## What you have to do
Transcribe the stretch of entries below from the line with "ega_manifest : ProtocolManifest_manifest_id" through the line with "(length (tc_appended_burns c));", exactly and with both ends included; leave out all other lines.

## Material to process
-*-*-

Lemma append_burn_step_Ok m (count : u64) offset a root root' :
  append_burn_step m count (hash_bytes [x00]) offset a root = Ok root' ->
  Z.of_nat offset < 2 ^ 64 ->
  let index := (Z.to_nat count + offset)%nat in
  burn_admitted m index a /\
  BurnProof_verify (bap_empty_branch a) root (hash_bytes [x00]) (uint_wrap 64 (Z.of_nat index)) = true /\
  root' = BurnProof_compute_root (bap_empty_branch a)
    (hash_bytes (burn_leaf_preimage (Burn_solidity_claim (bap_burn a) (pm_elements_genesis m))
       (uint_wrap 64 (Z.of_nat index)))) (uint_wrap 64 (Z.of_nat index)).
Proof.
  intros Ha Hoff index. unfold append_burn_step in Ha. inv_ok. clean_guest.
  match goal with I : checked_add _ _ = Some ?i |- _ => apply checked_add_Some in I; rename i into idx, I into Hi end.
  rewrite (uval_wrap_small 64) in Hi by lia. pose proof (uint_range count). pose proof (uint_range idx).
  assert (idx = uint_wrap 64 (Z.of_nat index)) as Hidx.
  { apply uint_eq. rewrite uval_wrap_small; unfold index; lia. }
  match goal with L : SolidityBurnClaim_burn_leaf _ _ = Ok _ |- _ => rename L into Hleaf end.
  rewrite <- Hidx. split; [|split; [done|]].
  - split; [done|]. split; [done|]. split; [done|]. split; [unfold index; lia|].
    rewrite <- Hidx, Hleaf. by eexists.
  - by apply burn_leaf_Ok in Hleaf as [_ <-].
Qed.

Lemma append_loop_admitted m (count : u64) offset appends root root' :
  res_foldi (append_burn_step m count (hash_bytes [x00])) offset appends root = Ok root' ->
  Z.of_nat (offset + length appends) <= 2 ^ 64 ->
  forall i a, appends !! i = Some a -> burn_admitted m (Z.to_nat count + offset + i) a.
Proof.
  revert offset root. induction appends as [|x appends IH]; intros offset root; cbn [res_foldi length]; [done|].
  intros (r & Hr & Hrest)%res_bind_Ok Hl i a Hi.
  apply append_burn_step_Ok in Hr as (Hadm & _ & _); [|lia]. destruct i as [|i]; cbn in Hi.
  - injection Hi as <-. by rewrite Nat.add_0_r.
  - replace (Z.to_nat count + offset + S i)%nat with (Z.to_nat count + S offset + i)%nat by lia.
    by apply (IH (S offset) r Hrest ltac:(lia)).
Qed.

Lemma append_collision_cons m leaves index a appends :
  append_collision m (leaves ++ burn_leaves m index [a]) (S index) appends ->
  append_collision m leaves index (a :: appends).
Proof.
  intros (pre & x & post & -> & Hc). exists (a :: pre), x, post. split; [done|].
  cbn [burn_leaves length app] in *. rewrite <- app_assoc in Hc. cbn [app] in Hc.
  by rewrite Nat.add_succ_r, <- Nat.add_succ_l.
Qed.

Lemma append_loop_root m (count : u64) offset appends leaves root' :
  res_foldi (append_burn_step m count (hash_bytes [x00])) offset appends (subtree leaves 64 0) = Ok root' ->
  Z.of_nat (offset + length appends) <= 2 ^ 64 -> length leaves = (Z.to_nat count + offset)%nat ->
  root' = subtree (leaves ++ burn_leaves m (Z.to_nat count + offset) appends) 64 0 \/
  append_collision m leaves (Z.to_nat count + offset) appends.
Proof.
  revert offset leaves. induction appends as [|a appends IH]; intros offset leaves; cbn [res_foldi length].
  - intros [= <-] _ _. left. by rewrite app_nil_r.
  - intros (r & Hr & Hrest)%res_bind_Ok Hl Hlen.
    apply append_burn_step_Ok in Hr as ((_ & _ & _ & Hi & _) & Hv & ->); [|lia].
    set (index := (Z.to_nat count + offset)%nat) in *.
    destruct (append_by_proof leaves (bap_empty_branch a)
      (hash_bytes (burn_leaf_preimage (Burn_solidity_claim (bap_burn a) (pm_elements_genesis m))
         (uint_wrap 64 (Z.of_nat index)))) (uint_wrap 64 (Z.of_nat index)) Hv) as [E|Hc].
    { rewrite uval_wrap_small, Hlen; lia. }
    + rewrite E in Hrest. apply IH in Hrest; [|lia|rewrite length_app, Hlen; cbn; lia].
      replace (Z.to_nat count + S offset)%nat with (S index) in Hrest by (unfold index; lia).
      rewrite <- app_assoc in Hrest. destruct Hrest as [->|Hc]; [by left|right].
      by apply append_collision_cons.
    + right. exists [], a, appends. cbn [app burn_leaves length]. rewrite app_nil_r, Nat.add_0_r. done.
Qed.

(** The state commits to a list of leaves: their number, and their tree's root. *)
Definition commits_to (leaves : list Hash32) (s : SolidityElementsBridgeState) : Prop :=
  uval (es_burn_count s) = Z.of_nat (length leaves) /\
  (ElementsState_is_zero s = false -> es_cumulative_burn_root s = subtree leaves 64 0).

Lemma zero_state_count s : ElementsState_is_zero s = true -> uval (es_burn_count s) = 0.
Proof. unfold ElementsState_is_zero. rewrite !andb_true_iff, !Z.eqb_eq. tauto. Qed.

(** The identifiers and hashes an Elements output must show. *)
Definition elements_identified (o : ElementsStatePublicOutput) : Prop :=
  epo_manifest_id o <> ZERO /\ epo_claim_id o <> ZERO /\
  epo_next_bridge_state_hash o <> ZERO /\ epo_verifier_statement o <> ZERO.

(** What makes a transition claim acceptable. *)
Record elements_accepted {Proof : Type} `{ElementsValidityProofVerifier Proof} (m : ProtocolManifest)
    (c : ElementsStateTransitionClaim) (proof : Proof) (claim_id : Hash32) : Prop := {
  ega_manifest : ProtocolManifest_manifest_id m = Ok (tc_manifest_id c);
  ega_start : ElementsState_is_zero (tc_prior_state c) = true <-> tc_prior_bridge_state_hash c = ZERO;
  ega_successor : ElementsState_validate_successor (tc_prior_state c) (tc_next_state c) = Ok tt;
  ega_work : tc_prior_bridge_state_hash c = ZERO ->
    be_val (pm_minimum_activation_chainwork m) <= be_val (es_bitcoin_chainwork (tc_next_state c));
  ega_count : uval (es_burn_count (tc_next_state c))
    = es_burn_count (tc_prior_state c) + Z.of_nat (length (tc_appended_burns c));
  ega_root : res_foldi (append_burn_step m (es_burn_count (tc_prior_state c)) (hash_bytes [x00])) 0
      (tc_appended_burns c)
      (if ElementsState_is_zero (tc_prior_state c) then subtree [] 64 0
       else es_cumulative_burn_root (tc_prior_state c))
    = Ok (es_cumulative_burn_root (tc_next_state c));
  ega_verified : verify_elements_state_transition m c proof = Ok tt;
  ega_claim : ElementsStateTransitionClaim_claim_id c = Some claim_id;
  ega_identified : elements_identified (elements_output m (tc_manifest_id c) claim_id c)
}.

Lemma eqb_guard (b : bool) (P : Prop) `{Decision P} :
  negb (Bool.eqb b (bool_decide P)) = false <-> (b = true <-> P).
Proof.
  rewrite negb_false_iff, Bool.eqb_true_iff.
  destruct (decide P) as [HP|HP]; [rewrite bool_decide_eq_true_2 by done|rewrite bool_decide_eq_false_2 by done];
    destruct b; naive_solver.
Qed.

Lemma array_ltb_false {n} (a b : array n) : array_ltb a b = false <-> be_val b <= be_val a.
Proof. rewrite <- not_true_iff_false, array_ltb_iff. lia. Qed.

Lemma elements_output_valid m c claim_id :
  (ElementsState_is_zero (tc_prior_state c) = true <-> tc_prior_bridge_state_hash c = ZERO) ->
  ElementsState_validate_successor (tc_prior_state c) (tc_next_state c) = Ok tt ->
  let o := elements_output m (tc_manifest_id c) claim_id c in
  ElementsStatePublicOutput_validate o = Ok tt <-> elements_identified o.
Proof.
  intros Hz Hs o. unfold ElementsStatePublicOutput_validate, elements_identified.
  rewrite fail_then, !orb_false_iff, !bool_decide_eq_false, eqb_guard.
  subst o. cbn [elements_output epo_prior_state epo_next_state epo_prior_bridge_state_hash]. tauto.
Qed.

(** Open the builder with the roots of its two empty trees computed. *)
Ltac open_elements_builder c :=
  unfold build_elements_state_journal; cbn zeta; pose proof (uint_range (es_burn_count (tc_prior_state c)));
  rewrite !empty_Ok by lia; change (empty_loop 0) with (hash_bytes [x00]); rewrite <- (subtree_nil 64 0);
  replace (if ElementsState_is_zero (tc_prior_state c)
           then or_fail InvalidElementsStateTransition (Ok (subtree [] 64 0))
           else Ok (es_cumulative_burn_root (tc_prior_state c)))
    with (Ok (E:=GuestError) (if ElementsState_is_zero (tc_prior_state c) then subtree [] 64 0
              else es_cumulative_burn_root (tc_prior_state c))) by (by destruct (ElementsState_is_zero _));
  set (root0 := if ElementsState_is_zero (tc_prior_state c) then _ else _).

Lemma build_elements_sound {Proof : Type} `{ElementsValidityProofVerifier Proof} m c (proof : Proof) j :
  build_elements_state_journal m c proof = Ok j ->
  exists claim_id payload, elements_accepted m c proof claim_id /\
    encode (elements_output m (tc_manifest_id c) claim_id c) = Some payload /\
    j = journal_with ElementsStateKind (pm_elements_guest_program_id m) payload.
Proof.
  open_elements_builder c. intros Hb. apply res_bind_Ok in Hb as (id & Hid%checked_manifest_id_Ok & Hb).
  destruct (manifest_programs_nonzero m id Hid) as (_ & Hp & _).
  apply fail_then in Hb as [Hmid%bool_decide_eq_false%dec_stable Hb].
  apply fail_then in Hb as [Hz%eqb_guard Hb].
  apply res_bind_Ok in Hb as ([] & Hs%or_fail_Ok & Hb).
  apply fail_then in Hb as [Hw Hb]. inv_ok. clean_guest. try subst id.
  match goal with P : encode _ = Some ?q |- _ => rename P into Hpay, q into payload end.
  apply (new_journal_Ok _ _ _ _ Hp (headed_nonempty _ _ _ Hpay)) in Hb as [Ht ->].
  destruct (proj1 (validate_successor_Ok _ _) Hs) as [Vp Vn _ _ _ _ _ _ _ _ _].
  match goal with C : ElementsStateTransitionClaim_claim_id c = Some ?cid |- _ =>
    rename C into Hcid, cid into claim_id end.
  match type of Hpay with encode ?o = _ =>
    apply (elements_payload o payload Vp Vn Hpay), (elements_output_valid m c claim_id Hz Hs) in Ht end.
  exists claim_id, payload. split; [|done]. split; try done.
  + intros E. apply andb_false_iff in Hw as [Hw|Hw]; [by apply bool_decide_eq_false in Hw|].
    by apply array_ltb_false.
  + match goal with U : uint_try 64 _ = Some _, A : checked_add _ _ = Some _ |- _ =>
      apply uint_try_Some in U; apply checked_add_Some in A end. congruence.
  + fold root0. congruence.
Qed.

-*-*-

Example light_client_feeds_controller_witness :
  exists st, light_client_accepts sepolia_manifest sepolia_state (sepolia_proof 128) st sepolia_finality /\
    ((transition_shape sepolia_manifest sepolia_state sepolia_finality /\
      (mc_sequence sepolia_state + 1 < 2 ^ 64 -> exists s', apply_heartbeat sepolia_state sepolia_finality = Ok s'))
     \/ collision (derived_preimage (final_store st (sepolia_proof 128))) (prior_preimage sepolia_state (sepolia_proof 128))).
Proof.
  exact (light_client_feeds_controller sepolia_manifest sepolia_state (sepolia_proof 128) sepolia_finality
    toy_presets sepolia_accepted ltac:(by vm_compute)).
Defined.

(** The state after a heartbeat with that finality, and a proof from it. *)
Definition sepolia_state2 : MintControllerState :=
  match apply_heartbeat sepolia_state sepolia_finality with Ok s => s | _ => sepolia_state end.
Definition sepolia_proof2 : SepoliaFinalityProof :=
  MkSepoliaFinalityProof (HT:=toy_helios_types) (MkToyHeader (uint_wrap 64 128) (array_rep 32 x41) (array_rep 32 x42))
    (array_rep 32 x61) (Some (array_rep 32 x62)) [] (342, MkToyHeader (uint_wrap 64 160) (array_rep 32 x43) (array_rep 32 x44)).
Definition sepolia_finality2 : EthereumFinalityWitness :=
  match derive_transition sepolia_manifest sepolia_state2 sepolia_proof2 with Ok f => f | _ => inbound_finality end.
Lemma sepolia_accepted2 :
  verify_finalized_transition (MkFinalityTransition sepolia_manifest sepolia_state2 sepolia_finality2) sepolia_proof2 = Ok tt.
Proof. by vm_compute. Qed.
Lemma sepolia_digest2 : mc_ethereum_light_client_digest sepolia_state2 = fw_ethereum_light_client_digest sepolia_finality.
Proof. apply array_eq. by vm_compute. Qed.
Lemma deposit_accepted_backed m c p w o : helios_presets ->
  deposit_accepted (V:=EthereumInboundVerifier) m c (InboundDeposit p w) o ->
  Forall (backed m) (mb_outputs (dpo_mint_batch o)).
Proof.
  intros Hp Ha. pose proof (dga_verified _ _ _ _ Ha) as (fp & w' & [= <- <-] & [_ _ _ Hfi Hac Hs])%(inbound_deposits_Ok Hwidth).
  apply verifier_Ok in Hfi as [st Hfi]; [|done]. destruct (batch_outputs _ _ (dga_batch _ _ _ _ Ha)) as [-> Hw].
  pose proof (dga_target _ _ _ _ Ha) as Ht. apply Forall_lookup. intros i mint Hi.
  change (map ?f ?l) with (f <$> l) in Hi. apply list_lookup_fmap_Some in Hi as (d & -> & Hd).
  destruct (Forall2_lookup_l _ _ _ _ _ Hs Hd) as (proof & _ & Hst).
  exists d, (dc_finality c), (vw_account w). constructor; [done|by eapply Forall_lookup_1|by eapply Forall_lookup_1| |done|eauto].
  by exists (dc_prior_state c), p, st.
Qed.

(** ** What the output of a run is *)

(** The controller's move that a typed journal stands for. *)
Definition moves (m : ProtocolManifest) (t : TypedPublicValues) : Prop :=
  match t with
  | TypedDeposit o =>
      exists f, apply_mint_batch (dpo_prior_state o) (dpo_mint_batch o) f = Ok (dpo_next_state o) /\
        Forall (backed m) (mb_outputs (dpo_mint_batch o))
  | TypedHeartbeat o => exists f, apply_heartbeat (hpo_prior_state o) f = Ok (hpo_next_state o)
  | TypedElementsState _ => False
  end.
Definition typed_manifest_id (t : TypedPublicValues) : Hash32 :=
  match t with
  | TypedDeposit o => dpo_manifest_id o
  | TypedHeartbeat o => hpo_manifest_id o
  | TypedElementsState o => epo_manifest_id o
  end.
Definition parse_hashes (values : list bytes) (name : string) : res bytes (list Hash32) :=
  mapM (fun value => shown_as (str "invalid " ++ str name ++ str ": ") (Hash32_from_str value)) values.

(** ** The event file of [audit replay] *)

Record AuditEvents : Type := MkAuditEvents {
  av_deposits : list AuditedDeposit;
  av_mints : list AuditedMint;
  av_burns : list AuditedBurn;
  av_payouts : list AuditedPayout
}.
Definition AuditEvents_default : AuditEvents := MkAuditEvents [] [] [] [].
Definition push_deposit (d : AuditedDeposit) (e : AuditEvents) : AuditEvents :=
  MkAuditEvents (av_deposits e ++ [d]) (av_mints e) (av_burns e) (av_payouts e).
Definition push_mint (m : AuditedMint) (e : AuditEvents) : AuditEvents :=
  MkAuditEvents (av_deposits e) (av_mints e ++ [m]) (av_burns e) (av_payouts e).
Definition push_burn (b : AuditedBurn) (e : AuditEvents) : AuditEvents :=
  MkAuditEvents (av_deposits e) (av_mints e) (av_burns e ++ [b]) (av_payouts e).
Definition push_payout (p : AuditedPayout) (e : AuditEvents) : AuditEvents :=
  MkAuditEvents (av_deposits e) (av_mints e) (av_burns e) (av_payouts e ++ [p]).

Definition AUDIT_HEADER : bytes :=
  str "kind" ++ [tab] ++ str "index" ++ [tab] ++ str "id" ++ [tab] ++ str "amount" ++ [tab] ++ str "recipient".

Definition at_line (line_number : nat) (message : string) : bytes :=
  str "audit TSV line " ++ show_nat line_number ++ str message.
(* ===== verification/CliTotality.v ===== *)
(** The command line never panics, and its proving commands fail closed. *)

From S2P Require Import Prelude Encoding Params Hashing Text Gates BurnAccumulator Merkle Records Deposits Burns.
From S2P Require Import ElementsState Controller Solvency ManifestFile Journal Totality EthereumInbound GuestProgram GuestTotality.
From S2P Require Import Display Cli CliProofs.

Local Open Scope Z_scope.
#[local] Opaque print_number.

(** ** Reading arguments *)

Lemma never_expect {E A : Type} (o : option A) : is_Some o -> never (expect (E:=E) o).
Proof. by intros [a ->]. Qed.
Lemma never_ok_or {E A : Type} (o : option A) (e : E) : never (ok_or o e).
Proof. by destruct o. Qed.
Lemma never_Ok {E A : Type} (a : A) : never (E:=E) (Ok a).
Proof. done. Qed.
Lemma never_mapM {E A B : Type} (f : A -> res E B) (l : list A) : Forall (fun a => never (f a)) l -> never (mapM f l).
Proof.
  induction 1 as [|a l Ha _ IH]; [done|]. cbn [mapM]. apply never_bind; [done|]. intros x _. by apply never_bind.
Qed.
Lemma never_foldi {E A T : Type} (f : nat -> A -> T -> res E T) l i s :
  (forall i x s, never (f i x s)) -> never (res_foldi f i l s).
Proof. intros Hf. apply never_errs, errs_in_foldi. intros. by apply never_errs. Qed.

-*-*-

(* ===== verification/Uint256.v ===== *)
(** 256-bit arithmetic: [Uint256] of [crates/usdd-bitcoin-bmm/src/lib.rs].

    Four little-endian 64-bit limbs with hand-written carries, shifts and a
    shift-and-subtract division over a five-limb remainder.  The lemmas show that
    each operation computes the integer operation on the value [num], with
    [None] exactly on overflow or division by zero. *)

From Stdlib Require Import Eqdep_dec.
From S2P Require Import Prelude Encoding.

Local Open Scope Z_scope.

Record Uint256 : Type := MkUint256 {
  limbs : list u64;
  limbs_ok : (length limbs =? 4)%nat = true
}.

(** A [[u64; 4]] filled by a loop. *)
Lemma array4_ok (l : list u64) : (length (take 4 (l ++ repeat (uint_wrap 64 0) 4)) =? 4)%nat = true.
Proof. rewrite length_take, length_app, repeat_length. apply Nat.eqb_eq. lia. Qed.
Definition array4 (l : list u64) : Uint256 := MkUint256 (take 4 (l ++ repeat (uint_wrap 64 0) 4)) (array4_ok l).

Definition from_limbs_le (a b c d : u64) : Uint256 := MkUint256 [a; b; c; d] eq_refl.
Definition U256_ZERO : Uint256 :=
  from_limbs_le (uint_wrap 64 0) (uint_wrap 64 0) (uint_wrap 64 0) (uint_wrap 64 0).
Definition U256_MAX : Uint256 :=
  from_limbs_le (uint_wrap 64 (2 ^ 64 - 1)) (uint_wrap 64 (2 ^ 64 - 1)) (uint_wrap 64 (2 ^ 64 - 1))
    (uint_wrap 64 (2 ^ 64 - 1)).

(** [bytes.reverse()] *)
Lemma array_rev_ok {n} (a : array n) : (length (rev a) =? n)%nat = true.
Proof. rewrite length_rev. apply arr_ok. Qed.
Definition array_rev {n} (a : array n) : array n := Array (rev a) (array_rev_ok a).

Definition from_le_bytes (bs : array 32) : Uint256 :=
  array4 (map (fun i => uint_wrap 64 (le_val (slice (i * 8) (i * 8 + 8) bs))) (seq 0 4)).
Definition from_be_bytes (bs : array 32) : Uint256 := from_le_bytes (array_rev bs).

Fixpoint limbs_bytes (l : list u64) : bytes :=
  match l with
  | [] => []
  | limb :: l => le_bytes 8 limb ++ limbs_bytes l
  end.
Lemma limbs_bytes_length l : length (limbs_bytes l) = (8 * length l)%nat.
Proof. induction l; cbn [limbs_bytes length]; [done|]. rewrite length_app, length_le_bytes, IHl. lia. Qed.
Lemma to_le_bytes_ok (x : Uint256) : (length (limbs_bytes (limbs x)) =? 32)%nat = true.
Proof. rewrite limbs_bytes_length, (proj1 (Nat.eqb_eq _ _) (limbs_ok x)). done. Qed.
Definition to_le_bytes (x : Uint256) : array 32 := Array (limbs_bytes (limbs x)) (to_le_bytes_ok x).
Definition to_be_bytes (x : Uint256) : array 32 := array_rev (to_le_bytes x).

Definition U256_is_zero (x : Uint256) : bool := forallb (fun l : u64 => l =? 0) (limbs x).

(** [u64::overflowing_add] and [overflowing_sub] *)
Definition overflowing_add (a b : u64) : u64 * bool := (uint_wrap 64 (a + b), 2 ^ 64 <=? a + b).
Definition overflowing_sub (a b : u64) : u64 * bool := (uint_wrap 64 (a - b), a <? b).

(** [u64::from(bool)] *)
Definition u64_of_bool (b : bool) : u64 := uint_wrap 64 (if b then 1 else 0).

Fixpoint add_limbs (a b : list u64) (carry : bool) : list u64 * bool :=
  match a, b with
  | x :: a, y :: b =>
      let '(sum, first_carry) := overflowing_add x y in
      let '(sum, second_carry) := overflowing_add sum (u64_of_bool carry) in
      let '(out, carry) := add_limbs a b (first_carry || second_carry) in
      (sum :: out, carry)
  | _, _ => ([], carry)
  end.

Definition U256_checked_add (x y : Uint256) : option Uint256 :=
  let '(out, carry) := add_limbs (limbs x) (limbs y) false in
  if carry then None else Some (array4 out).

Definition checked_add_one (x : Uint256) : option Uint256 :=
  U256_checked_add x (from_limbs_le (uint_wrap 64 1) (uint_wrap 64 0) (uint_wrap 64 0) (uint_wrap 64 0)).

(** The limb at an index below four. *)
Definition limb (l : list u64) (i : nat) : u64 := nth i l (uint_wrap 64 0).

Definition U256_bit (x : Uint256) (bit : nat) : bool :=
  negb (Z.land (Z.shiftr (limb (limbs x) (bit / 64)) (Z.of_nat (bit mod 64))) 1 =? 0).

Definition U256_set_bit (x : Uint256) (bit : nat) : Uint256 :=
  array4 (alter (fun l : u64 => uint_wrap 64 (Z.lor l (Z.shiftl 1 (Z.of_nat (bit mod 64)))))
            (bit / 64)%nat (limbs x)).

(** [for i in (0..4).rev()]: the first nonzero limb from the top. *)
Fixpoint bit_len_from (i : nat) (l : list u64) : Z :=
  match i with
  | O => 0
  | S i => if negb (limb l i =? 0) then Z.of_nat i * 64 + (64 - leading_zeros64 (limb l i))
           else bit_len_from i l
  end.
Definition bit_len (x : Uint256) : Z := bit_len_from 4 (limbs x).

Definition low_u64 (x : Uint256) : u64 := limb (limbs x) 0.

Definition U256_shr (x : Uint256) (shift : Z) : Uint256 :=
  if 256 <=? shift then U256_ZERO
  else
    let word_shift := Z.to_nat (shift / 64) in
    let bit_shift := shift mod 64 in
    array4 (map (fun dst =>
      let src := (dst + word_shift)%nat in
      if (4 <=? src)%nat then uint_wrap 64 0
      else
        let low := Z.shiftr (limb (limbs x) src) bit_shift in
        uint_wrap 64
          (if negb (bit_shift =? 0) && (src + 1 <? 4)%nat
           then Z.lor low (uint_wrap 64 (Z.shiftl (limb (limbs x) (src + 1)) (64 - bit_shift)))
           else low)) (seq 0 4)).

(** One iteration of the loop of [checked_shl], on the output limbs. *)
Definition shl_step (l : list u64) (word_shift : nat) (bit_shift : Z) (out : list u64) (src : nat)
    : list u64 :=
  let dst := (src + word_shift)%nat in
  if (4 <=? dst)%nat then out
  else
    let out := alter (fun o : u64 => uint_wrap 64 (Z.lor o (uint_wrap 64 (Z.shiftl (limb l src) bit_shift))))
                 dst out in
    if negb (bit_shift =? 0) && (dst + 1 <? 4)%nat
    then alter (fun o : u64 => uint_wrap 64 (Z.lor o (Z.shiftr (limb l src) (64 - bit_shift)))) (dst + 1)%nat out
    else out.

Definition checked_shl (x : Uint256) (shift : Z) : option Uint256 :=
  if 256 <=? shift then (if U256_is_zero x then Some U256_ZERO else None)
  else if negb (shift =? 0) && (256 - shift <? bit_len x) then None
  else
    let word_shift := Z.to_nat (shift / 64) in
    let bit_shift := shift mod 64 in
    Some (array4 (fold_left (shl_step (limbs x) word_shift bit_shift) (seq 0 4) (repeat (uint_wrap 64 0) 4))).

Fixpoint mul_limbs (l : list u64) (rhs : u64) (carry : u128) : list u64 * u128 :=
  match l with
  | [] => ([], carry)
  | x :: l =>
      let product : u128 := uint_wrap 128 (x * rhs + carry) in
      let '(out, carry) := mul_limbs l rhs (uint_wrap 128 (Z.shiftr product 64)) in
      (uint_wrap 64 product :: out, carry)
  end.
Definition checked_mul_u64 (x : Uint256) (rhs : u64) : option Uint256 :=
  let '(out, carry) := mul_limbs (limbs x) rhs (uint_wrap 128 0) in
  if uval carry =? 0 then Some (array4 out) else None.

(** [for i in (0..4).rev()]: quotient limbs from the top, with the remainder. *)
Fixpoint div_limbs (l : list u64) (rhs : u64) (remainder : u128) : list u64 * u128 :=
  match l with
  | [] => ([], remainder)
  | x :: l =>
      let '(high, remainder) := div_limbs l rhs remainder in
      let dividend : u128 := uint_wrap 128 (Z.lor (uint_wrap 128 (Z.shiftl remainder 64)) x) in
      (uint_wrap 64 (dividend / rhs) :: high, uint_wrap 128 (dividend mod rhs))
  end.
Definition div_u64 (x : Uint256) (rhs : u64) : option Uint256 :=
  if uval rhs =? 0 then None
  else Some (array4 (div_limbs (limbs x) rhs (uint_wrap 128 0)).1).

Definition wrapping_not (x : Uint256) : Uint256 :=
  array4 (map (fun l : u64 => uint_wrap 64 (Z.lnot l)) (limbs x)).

-*-*-

## Completed exercise
  ega_manifest : ProtocolManifest_manifest_id m = Ok (tc_manifest_id c);
  ega_start : ElementsState_is_zero (tc_prior_state c) = true <-> tc_prior_bridge_state_hash c = ZERO;
  ega_successor : ElementsState_validate_successor (tc_prior_state c) (tc_next_state c) = Ok tt;
  ega_work : tc_prior_bridge_state_hash c = ZERO ->
    be_val (pm_minimum_activation_chainwork m) <= be_val (es_bitcoin_chainwork (tc_next_state c));
  ega_count : uval (es_burn_count (tc_next_state c))
    = es_burn_count (tc_prior_state c) + Z.of_nat (length (tc_appended_burns c));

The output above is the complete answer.